Minutes after President Barack Obama announced that he was nominating appellate judge Sonia Sotomayor for the vacant seat on the Supreme Court, battle lines were drawn on the pre-scripted questions of "post-racial" America: will she favor minority groups or judge all citizens equally? Will she treat alleged criminals and other down-and-out litigants with "empathy" (the Beltway buzzword du jour) or take a hard-line approach? And will she be a "judicial activist," or will her decisions hew to the text of the written law (so-called strict constructionism)?
But missed in these debates is Sotomayor's stance on a basic tenet of American liberty: freedom of speech, without which all other rights are functionally meaningless. One might attribute the press back-burnering her focus in this area of law to Sotomayor's relative lack of decision-making on First Amendment cases. But, more likely, this reflects the modern bipartisan disregard for free speech — a right strongly valued from Thomas Jefferson to George Carlin, but one that has steadily eroded over the past four decades. Still, it is essential to consider how Sotomayor, currently a judge on an intermediate federal appeals court in New York, stacks up on free speech. Initially, a mixed picture emerges.

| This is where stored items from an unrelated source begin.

(* ===== verification/Chash.v ===== *)
(** * Consistent hashing ([internal/upstream/chash.go])

    Compilation of the endpoint weights into a sorted continuum of virtual
    points, and the selection of the successor of a key by binary search, then
    of the next selectable endpoint clockwise. *)

From S2P Require Import Prelude GoStrings Apportion HashKey.
#[local] Open Scope Z_scope.

Definition MaxContinuumPoints : Z := 65536.
Definition continuumPointsPerWeight : Z := 64.

(** ** Data *)

Record continuum := mkContinuum {
  c_hashes : list Z;
  c_indexes : list Z;
  c_direct : Z;
}.

Record continuumPoint := mkPoint {
  pt_hash : Z;
  pt_identity : string;
  pt_virtualIndex : Z;
  pt_endpointIndex : Z;
}.

Inductive continuumError :=
| ContinuumNoPositiveWeight
| ContinuumTooManyActive.

(** ** [sort.Search] *)

(** Binary search for the least index in [i, j) where [f] holds, [j] when there
    is none; the distance [j - i] bounds the iterations. *)
Fixpoint searchLoop (fuel : nat) (f : nat → bool) (i j : nat) : nat :=
  match fuel with
  | O => i
  | S fuel =>
      if (i <? j)%nat then
        let h := ((i + j) / 2)%nat in
        if negb (f h) then searchLoop fuel f (S h) j else searchLoop fuel f i h
      else i
  end.

Definition sort_Search (n : nat) (f : nat → bool) : nat := searchLoop n f 0 n.

(** ** Operations *)

(** [binary.BigEndian.PutUint64] *)
Definition be64 (x : Z) : string :=
  bytes ((fun k => Z.to_N (Z.land (Z.shiftr x (8 * k)) 255)) <$> [7; 6; 5; 4; 3; 2; 1; 0]).

Section Hash.
(** The third-party digest. *)
Context (xxh64 : string → Z).

Definition continuumPointHash (identity : string) (virtualIndex : Z) : Z :=
  xxh64 (String.append (writeHashString EmptyString identity) (be64 virtualIndex)).

(** The points of one endpoint. *)
Definition endpointPoints (s : share) : list continuumPoint :=
  (fun k => mkPoint (continuumPointHash (sh_identity s) (Z.of_nat k)) (sh_identity s)
              (Z.of_nat k) (sh_index s)) <$> seq 0 (Z.to_nat (sh_assigned s)).

Definition point_before (a b : continuumPoint) : bool :=
  if negb (pt_hash a =? pt_hash b) then pt_hash a <? pt_hash b
  else if negb (String.eqb (pt_identity a) (pt_identity b))
  then String.ltb (pt_identity a) (pt_identity b)
  else pt_virtualIndex a <? pt_virtualIndex b.

Definition sortContinuumPoints (points : list continuumPoint) : list continuumPoint :=
  sort_slice point_before points.

(** The points of each active endpoint. *)
Definition assignContinuumPoints (active : list share) : list share :=
  let active := normalizeShares active in
  let sum := normalizedSum active in
  if wrap64 (sum * continuumPointsPerWeight) <=? MaxContinuumPoints
  then (fun s => set_assigned (wrap32 (sh_weight s * continuumPointsPerWeight)) s) <$> active
  else assignCapped active sum MaxContinuumPoints.

Definition compileContinuum (endpoints : list weightedEndpoint) : result continuumError continuum :=
  let active := activeShares 0 endpoints in
  match active with
  | [] => Err ContinuumNoPositiveWeight
  | [only] => Ok (mkContinuum [] [] (sh_index only))
  | _ =>
      if MaxContinuumPoints <? Z.of_nat (length active) then Err ContinuumTooManyActive
      else
        let points := sortContinuumPoints (assignContinuumPoints active ≫= endpointPoints) in
        Ok (mkContinuum (pt_hash <$> points) (pt_endpointIndex <$> points) 0)
  end.
End Hash.

(** The position of the successor of [sum], the first point after the last. *)
Definition continuumStart (c : continuum) (sum : Z) : nat :=
  let len := length (c_hashes c) in
  let index := sort_Search len (fun i => sum <=? default 0 (c_hashes c !! i)) in
  if Nat.eqb index len then O else index.

Definition continuumAt (c : continuum) (position : nat) : Z :=
  default 0 (c_indexes c !! position).

Definition chash_selectIndex (c : continuum) (sum : Z) : Z :=
  match c_hashes c with
  | [] => c_direct c
  | _ => continuumAt c (continuumStart c sum)
  end.

(** The loop over the following points; [count] is the number of offsets left. *)
Fixpoint chash_probe (c : continuum) (selectable : Z → bool) (endpointCount : Z) (start : nat)
    (offset count : nat) (seen : list bool) (distinct : Z) : option Z :=
  match count with
  | O => None
  | S count =>
      if negb (distinct <? endpointCount) then None
      else
        let ordinal := continuumAt c ((start + offset) mod length (c_hashes c))%nat in
        if (Z.of_nat (length seen) <=? ordinal) || default false (seen !! Z.to_nat ordinal)
        then chash_probe c selectable endpointCount start (S offset) count seen distinct
        else if selectable ordinal then Some ordinal
        else chash_probe c selectable endpointCount start (S offset) count
               (<[ Z.to_nat ordinal := true ]> seen) (distinct + 1)
  end.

Most disturbing is Sotomayor's signing onto an opinion written by one of her colleagues in a May 2008 case limiting the speech rights of public-high-school students. Avery Doninger, a student-council officer in Connecticut, got into a tiff with school administrators who canceled a student-initiated band competition. Doninger lambasted the administration on (in the court's words) "an independently operated, publicly accessible blog," saying the event was axed "due to douchebags," and asked readers to phone school officials in protest. Her strategy worked, enraging those officials who said that "appealing directly to the public was not an appropriate means of resolving complaints the students had regarding school administrators' decisions." For this, Doninger was not permitted to assume the class office to which she had been duly elected.
The decision was a betrayal of the Vietnam War–era Supreme Court decision in Tinker v. Des Moines Independent Community School District (1969), in which the justices protected the right of students to wear a black armband protesting the war: "It can hardly be argued that either students or teachers shed their constitutional rights to freedom of speech or expression at the schoolhouse gate." Since then, however, free-speech rights of students and adults alike have been whittled down by Supreme Court justices both liberal (some have allowed fundamental political speech to be controlled in the campaign-finance arena by federal bureaucrats, a development that Sotomayor praised in a 1996 speech) and conservative (the court's right wing has largely targeted high-school-student speech touching upon either sex or drugs, as well as student newspapers). Sotomayor's signing onto the Connecticut Doningerv. Niehoff opinion doesn't provide any confidence that she would seek to roll back the tide of censorship, though she did, in a 2006 Vermont case, uphold the right of a 13-year-old student to wear a T-shirt critical of George W. Bush. Does this signal a pattern that allows students to engage in political speech but not in harsh criticism of school administrators?
In contrast with the 2008 Connecticut case, Sotomayor dissented from a 2002 decision that allowed a New York City Police Department employee to be fired from his desk job for mailing racist and bigoted political material to charitable groups that had solicited him for donations (Pappas v. Giuliani). She agreed that the employee's speech was "patently offensive," but reminded the other judges that the First Amendment protects even speech that the government "does not like." Thus did this minority-group member admirably go against the grain and properly protect even racist speech.
So where exactly does Sotomayor stand on the multifaceted issues of free speech? These are the kinds of questions one hopes will be explored in the Senate's confirmation process. After all, freedom of expression is a prerequisite for citizens to secure all other rights from government intrusion. In the Bill of Rights, it is no accident that free speech is the subject of the First Amendment. "Strict constructionism" is a meaningless and utterly subjective concept — free speech is not.